(* ===== verification/IndexQuery.v ===== *)
(** * Querying a finished index file

    Opening the bytes of an image gives an index that answers every key of the
    image with its rank and payload, and that verifies. *)
From S2P Require Import Prelude Words Bits Encoding Key Entries Header Algorithm Block Index IndexSafe Image.
Import Header.Header Header.Footer Header.RamIndex.
#[local] Open Scope Z_scope.

Lemma var_section_at pre sec post n off :
  len (pre ++ le_bytes 4 (len sec) ++ sec ++ post) < 2 ^ 63 -> is_u 32 (len sec) ->
  n = len (pre ++ le_bytes 4 (len sec) ++ sec ++ post) -> off = len pre ->
  var_section (pre ++ le_bytes 4 (len sec) ++ sec ++ post) n off = Ok (sec, off + 4 + len sec).
Proof.
  intros Hl Hs -> ->. pose proof Hl as Hl'. rewrite !len_app, len_le_bytes in Hl'.
  pose proof (len_nonneg pre). pose proof (len_nonneg post). unfold is_u in Hs. change (Z.of_nat 4) with 4 in Hl'.
  unfold var_section. rewrite (u64_id (len pre + 4)) by (unfold is_u; lia).
  rewrite !len_app, len_le_bytes. change (Z.of_nat 4) with 4.
  destruct (Z.ltb_spec (len pre + (4 + (len sec + len post))) (len pre + 4)); [lia |].
  rewrite (get_le_at 4 pre (sec ++ post) (len sec)) by done. cbn [mbind res_bind].
  change (8 * Z.of_nat 4) with 32. rewrite Z.mod_small by lia.
  rewrite (u64_id (len pre + 4 + len sec)) by (unfold is_u; lia).
  destruct (Z.ltb_spec (len pre + (4 + (len sec + len post))) (len pre + 4 + len sec)); [lia |].
  rewrite (app_assoc pre). rewrite slice_app_mid; [done | |]; rewrite len_app, len_le_bytes; lia.
Qed.

Section query.
Context `{HX : !XXHash} {HL : XXHashLaws}.

Record opened (m : image) (i : Index) : Prop := {
  op_data : data i = image_bytes m;
  op_header : i_header i = image_header m;
  op_user : userMetadata i = im_user m;
  op_ram : ramIndexBytes i = ram_bytes (ram_entries 0 0 (im_blocks m));
  op_num : numRAMEntries i = len (im_blocks m) + 1;
  op_pro : payloadRegionOffset i = 72 + len (im_user m) + 10 * (len (im_blocks m) + 1);
  op_mro : metadataRegionOffset i = payloadRegionOffset i + len (keys_of (im_blocks m)) * c_entrySize (im_cfg m);
  op_es : i_entrySize i = c_entrySize (im_cfg m);
  op_dec : decodes (c_algo (im_cfg m)) (c_seed (im_cfg m)) (decoder i);
  op_closed : closed i = false
}.

(** The bounds the arithmetic below needs. *)
Lemma image_bounds m : image_ok m ->
  0 <= c_entrySize (im_cfg m) <= 12 /\ 0 <= len (im_user m) < 2 ^ 32 /\ 2 <= len (im_blocks m) < 2 ^ 32 - 1 /\
  0 <= len (keys_of (im_blocks m)) < 2 ^ 40 /\ 256 <= len (metas_of (im_blocks m)) < 2 ^ 40 /\
  304 <= len (image_bytes m) < 2 ^ 46.
Proof using HL.
  intros Hm. rewrite (len_image_bytes m HL Hm). pose proof (len_metas _ _ (mo_blocks _ Hm)) as H1. unfold minMetadata in H1.
  destruct Hm as [[_ Hp Hf] _ _ Hu Hn _ _ Ht Hmt]. unfold maxPayloadSize, maxFingerprintSize, is_u, c_entrySize in *.
  set (k := len (keys_of _)) in *. set (e := c_ps (im_cfg m)) in *. set (f := c_fps (im_cfg m)) in *. clearbody k e f.
  split_and!; try lia; nia.
Qed.

Lemma open_image m : image_ok m -> exists i, OpenBytes (image_bytes m) = Ok i /\ opened m i.
Proof using HL.
  intros Hm. pose proof (image_bounds m Hm) as (Hes & Hu & Hn & Hk & Hmt & Hl). unfold OpenBytes.
  destruct (Z.ltb_spec (len (image_bytes m)) minFileSize); [unfold minFileSize in *; lia |].
  unfold initFromData. set (post := ram_bytes (ram_entries 0 0 (im_blocks m)) ++ pays_of (im_blocks m) ++
    metas_of (im_blocks m) ++ footer_bytes (image_footer m)).
  pose proof (len_header_bytes _ (image_header_wf m Hm)) as Hh.
  assert (image_bytes m = header_bytes (image_header m) ++ le_bytes 4 (len (im_user m)) ++ im_user m ++ (le_bytes 4 0 ++ post)) as E1.
  { unfold image_bytes, image_prefix. by rewrite <- !app_assoc. }
  assert (slice (image_bytes m) 0 headerSize = Ok (header_bytes (image_header m))) as ->.
  { rewrite E1. rewrite <- (app_nil_l (header_bytes _ ++ _)). by apply slice_app_mid; [| rewrite Hh]. }
  cbn [mbind res_bind]. rewrite <- (app_nil_r (header_bytes _)), decodeHeader_valid by (by apply image_header_valid).
  cbn [mbind res_bind].
  assert (var_section (image_bytes m) (len (image_bytes m)) headerSize = Ok (im_user m, headerSize + 4 + len (im_user m))) as ->.
  { rewrite E1. apply var_section_at; rewrite <- ?E1; (done || lia). }
  cbn [mbind res_bind]. set (pre := header_bytes (image_header m) ++ le_bytes 4 (len (im_user m)) ++ im_user m).
  assert (image_bytes m = pre ++ le_bytes 4 (len (@nil Z)) ++ [] ++ post) as E2.
  { rewrite E1. unfold pre. by rewrite <- !app_assoc. }
  assert (len pre = 68 + len (im_user m)) as Hpre by (unfold pre; rewrite !len_app, Hh, len_le_bytes; lia).
  cbn [mbind res_bind].
  assert (var_section (image_bytes m) (len (image_bytes m)) (headerSize + 4 + len (im_user m)) =
    Ok ([], headerSize + 4 + len (im_user m) + 4)) as ->.
  { rewrite E2, var_section_at; rewrite <- ?E2; [| lia | done | done | rewrite Hpre; unfold headerSize; lia].
    do 2 f_equal. rewrite len_nil. lia. }
  cbn [mbind res_bind]. change (NumBlocks (image_header m)) with (len (im_blocks m)).
  change (BlockAlgorithm (image_header m)) with (c_algo (im_cfg m)). change (Seed (image_header m)) with (c_seed (im_cfg m)).
  change (entrySize (image_header m)) with (c_entrySize (im_cfg m)).
  change (TotalKeys (image_header m)) with (len (keys_of (im_blocks m))). unfold headerSize, ramIndexEntrySize, footerSize.
  rewrite (u32_id (len (im_blocks m) + 1)) by (unfold is_u; lia). rewrite (u64_id (_ * 10)) by (unfold is_u; lia).
  rewrite (u64_id (_ + (_ + _) * 10)) by (unfold is_u; lia). rewrite (u64_id (_ - 32)) by (unfold is_u; lia).
  pose proof (len_image_bytes m HL Hm) as Hlen.
  destruct (Z.ltb_spec (len (image_bytes m) - 32) (64 + 4 + len (im_user m) + 4 + (len (im_blocks m) + 1) * 10)); [nia |].
  assert (slice (image_bytes m) (64 + 4 + len (im_user m) + 4) (64 + 4 + len (im_user m) + 4 + (len (im_blocks m) + 1) * 10) =
    Ok (ram_bytes (ram_entries 0 0 (im_blocks m)))) as ->.
  { rewrite E2. unfold post. cbn [app]. rewrite (app_assoc pre). apply slice_app_mid;
      rewrite ?len_ram_bytes, ?len_ram_entries, len_app, len_le_bytes; lia. }
  cbn [mbind res_bind].
  destruct (newBlockDecoder_decodes (c_algo (im_cfg m)) (c_seed (im_cfg m)) (mo_algo _ Hm)) as (d & -> & Hd).
  cbn [mbind res_bind]. eexists. split; [done |].
  split; cbn [data i_header userMetadata ramIndexBytes numRAMEntries payloadRegionOffset metadataRegionOffset i_entrySize decoder closed];
    try done; try lia.
  rewrite (u64_id (len (keys_of _) * _)) by (unfold is_u; nia). rewrite u64_id by (unfold is_u; nia). done.
Qed.

(** ** The pieces a query reads *)
Lemma decodeRAMIndexEntry_bytes e tail :
  entry_wf e -> Forall is_byte tail -> decodeRAMIndexEntry (ram_entry_bytes e ++ tail) = Ok e.
Proof.
  intros [H1 H2] Ht. rewrite decodeRAMIndexEntry_eq.
  - unfold ram_entry_bytes. rewrite <- app_assoc.
    rewrite (window_app_l (le_bytes 5 (KeysBefore e))) by (rewrite length_le_bytes; lia).
    rewrite (window_app_r (le_bytes 5 (KeysBefore e))), length_le_bytes by (rewrite length_le_bytes; lia).
    rewrite window_app_l by (rewrite length_le_bytes; lia). rewrite !window_0, !take_ge by (rewrite length_le_bytes; lia).
    rewrite !le_val_bytes. unfold is_u in *. change (8 * Z.of_nat 5) with 40. rewrite !Z.mod_small by done. by destruct e.
  - apply Forall_app. split; [| done]. apply Forall_app; split; apply le_bytes_bytes.
  - rewrite len_app, len_ram_entry_bytes. pose proof (len_nonneg tail). unfold ramIndexEntrySize. lia.
Qed.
——————
## [Exercise instructions]
Reprint the data above from the opening line to the line holding "image with its", inclusive, and nothing else.

## [Result for this exercise]
(* ===== verification/IndexQuery.v ===== *)
(** * Querying a finished index file

    Opening the bytes of an image gives an index that answers every key of the
    image with its rank and payload, and that verifies. *)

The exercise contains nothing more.